Artigos de Braulio Tavares em sua coluna diária no "Jornal da Paraíba" (Campina Grande-PB), desde o 0001 (23 de março de 2003) até o 4098 (10 de abril de 2016). Do 4099 em diante, os textos estão sendo publicados apenas neste blog, devido ao fim da publicação do jornal impresso.
domingo, 27 de janeiro de 2013
3094) A Larica (27.1.2013)
(ilustração de Gustave Doré para Pantagruel, de Rabelais)
A Larica é uma entidade que se apossa – por meios ainda não reconhecidos pela ciência convencional – do corpo desprevenido de um ser humano, e passa a dominá-lo, em seu próprio e parasítico proveito, sempre que ele o permite. O principal sintoma de um indivíduo possuído pela Larica é uma fome inegociável. Se a mesa estiver vazia, o sujeito é capaz de roer a toalha.
Por que tem este nome? Ninguém sabe. Ouvi uma explicação dando conta de que em Cuba, ao que parece, existe uma expressão popular dizendo que: “En la vida del boémio existe la madrugada pobre, y existe la rica”. Não sei se as palavras são exatamente estas, mas La Rica passou a ser um sinônimo daquelas madrugadas insones em que uma mente doentiamente ativa fica impulsionando um corpo a noite inteira de um lado para o outro de um apartamento, fazendo-o esbarrar nos móveis, perder o rumo e ir parar na cozinha quando visava o banheiro, mas de qualquer maneira já que este lugar onde ao que parece eu estou agora é a cozinha, então deve haver uma geladeira, muito bem, eis geladeira.

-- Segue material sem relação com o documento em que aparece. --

(* ===== verification/WebSockets.v ===== *)
(** * Web sockets ([ws/index.ts], [ws/auth.ts], [ws/heartbeat.ts], [ws/notifications.ts])

    The upgrade of a request in its two halves, before and after the token is
    checked, the heartbeat and the messages, as steps of one server.  A client
    stays in the set of the server until its close event; [verify] is
    [jsonwebtoken] with the public key, timers are numbers. *)

From S2P Require Import Prelude JsMap JsStrings OrderBy AuthCache AuthMiddleware.
Local Open Scope Z_scope.

(** ** Authentication of the upgrade *)

Record upgrade_request := { uq_authorization : option string; uq_protocol : option string }.

(** The header [Authorization: Bearer t], or the sub-protocols [bearer, t] or [t]. *)
Definition extractToken (r : upgrade_request) : option string :=
  let from_header := match r.(uq_authorization) with
    | Some h => match JsStrings.split " " h with
                | [b; t] => if bool_decide (b = "Bearer") && negb (bool_decide (t = "")) then Some t else None
                | _ => None
                end
    | None => None
    end in
  match from_header, r.(uq_protocol) with
  | Some t, _ => Some t
  | None, None => None
  | None, Some p =>
      match List.filter (λ v, negb (bool_decide (v = ""))) (map trim (JsStrings.split "," p)) with
      | [v] => Some v
      | v :: w :: _ => if bool_decide (toLowerCase v = "bearer") then Some w else None
      | [] => None
      end
  end.

(** A decoded token; a missing id is the empty text. *)
Record ws_claims := { wt_id : string; wt_type : option string; wt_session_version : option Z }.
Record WsAuthPayload := { wp_id : string; wp_username : string; wp_role : string }.

Section authentication.
Context (verify : string → option ws_claims).

(** [users] is [None] when the query throws. *)
Definition authenticateWsRequest (users : option (list user_row)) (r : upgrade_request) : option WsAuthPayload :=
  token ← extractToken r;
  if bool_decide (token = "") then None
  else
    decoded ← verify token;
    if bool_decide (decoded.(wt_id) = "") then None
    else if negb (bool_decide (decoded.(wt_type) = Some "ws")) then None
    else
      db ← users;
      user ← find_user db decoded.(wt_id);
      if isLoginBlockedStatus user.(ur_status) then None
      else if match decoded.(wt_session_version) with
              | Some v => negb (v =? user.(ur_session_version)) | None => false end then None
      else Some {| wp_id := user.(ur_id); wp_username := user.(ur_username); wp_role := user.(ur_role) |}.
End authentication.

(** ** The server *)

Definition MAX_CONNECTIONS_PER_USER : nat := 5.
Definition MAX_TOTAL_CONNECTIONS : nat := Z.to_nat 10000.

(** A socket in [wss.clients]: who it is, whether it is open, [isAlive], and [pongTimeoutTimer]. *)
Record client := {
  cl_id : nat; cl_user : string; cl_username : string; cl_authenticated : bool; cl_connectedAt : Z;
  cl_open : bool; cl_alive : bool; cl_timer : option nat }.

Definition set_alive (alive : bool) (timer : option nat) (c : client) : client :=
  {| cl_id := c.(cl_id); cl_user := c.(cl_user); cl_username := c.(cl_username); cl_authenticated := c.(cl_authenticated);
     cl_connectedAt := c.(cl_connectedAt); cl_open := c.(cl_open); cl_alive := alive; cl_timer := timer |}.
(** [terminate()]: the socket is destroyed, the close event comes later. *)
Definition terminate (c : client) : client :=
  {| cl_id := c.(cl_id); cl_user := c.(cl_user); cl_username := c.(cl_username); cl_authenticated := c.(cl_authenticated);
     cl_connectedAt := c.(cl_connectedAt); cl_open := false; cl_alive := c.(cl_alive); cl_timer := c.(cl_timer) |}.

(** Sockets, upgrades whose token is being checked, pending timers with their
    socket, answers that refuse an upgrade, and the next free number. *)
Record server := {
  sv_clients : list client; sv_pending : list nat; sv_timers : list (nat * nat); sv_refused : list (nat * Z); sv_next : nat }.

Definition with_clients (l : list client) (s : server) : server :=
  {| sv_clients := l; sv_pending := s.(sv_pending); sv_timers := s.(sv_timers); sv_refused := s.(sv_refused); sv_next := s.(sv_next) |}.
Definition with_timers (l : list (nat * nat)) (n : nat) (s : server) : server :=
  {| sv_clients := s.(sv_clients); sv_pending := s.(sv_pending); sv_timers := l; sv_refused := s.(sv_refused); sv_next := n |}.
Definition refuse (r : nat) (status : Z) (s : server) : server :=
  {| sv_clients := s.(sv_clients); sv_pending := s.(sv_pending); sv_timers := s.(sv_timers);
     sv_refused := s.(sv_refused) ++ [(r, status)]; sv_next := s.(sv_next) |}.
Definition with_pending (l : list nat) (n : nat) (s : server) : server :=
  {| sv_clients := s.(sv_clients); sv_pending := l; sv_timers := s.(sv_timers); sv_refused := s.(sv_refused); sv_next := n |}.

Definition start_server : server := {| sv_clients := []; sv_pending := []; sv_timers := []; sv_refused := []; sv_next := 0 |}.

(** The synchronous half of the upgrade handler. *)
Definition upgrade_begin (s : server) : server :=
  let r := s.(sv_next) in
  if (MAX_TOTAL_CONNECTIONS <=? length s.(sv_clients))%nat then refuse r 503 (with_pending s.(sv_pending) (S r) s)
  else with_pending (s.(sv_pending) ++ [r]) (S r) s.

Definition user_connections (user : string) (l : list client) : nat :=
  length (select (λ c, bool_decide (c.(cl_user) = user)) l).

(** Its second half, with the outcome of the authentication and of the handshake. *)
Definition upgrade_end (r : nat) (auth : option WsAuthPayload) (handshake : bool) (now : Z) (s : server) : server :=
  let s := with_pending (List.filter (λ x, negb (bool_decide (x = r))) s.(sv_pending)) s.(sv_next) s in
  match auth with
  | None => refuse r 401 s
  | Some p =>
      if (MAX_CONNECTIONS_PER_USER <=? user_connections p.(wp_id) s.(sv_clients))%nat then refuse r 429 s
      else if handshake then
        with_clients (s.(sv_clients) ++ [{| cl_id := r; cl_user := p.(wp_id); cl_username := p.(wp_username);
          cl_authenticated := true; cl_connectedAt := now; cl_open := true; cl_alive := true; cl_timer := None |}]) s
      else s
  end.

Tudo confere. O que tem dentro deste tupperware? Bora esquentar, e quando comer a gente descobre.
A Larica funciona assim. Ela é uma entidade pouco nítida para mim que, agnosticamente, não dou a mínima para orixás ou elementais terrestres ou consciências semióticas. Só sei que funciona. O sabor do que se come em Larica é sagrado. Não venham me dizer que a coquilha-de-são-jaques é mais saborosa do que o macarrão-parafuso-com-carne-moída trazido de volta à vida neste instante, mediante ficção científica, cibernética, microondas e pensamento positivo.
Um pão de anteontem redunda na mais saborosa torrada que já chiou num grill. Há maravilhas inexploradas, toda uma fractal de sutilezas possíveis no mix entre o purê de batatas e o arroz. As frutas, então, são um universo à parte. Basta pensar na pletora de líquidos em que uma fruta pode ser mergulhada com proveito gastronômico e chegaremos a números galácticos. Não subestime as bolachas; qualquer substância achatada posta entre duas delas tem, por milagre estrutural, seu sabor enriquecido.
A Larica nos leva de volta à essência sagrada do ato da alimentação, tão banalizado pelos comerciantes de secos-e-molhados e tão aristocratizado pelos gurmês. Só sobreviveremos se destruirmos alguma coisa. Precisamos tirar de algum lugar a energia que nos mantém em movimento. Se um bicho come, ele está interagindo com o Universo num dos seus níveis mais primais, onde a frivolidade não tem vez. O bicho consome energia do Universo. O Universo a fornece, de olho nele. Está contabilizando. Um dia, vai pedir de volta. Algum problema?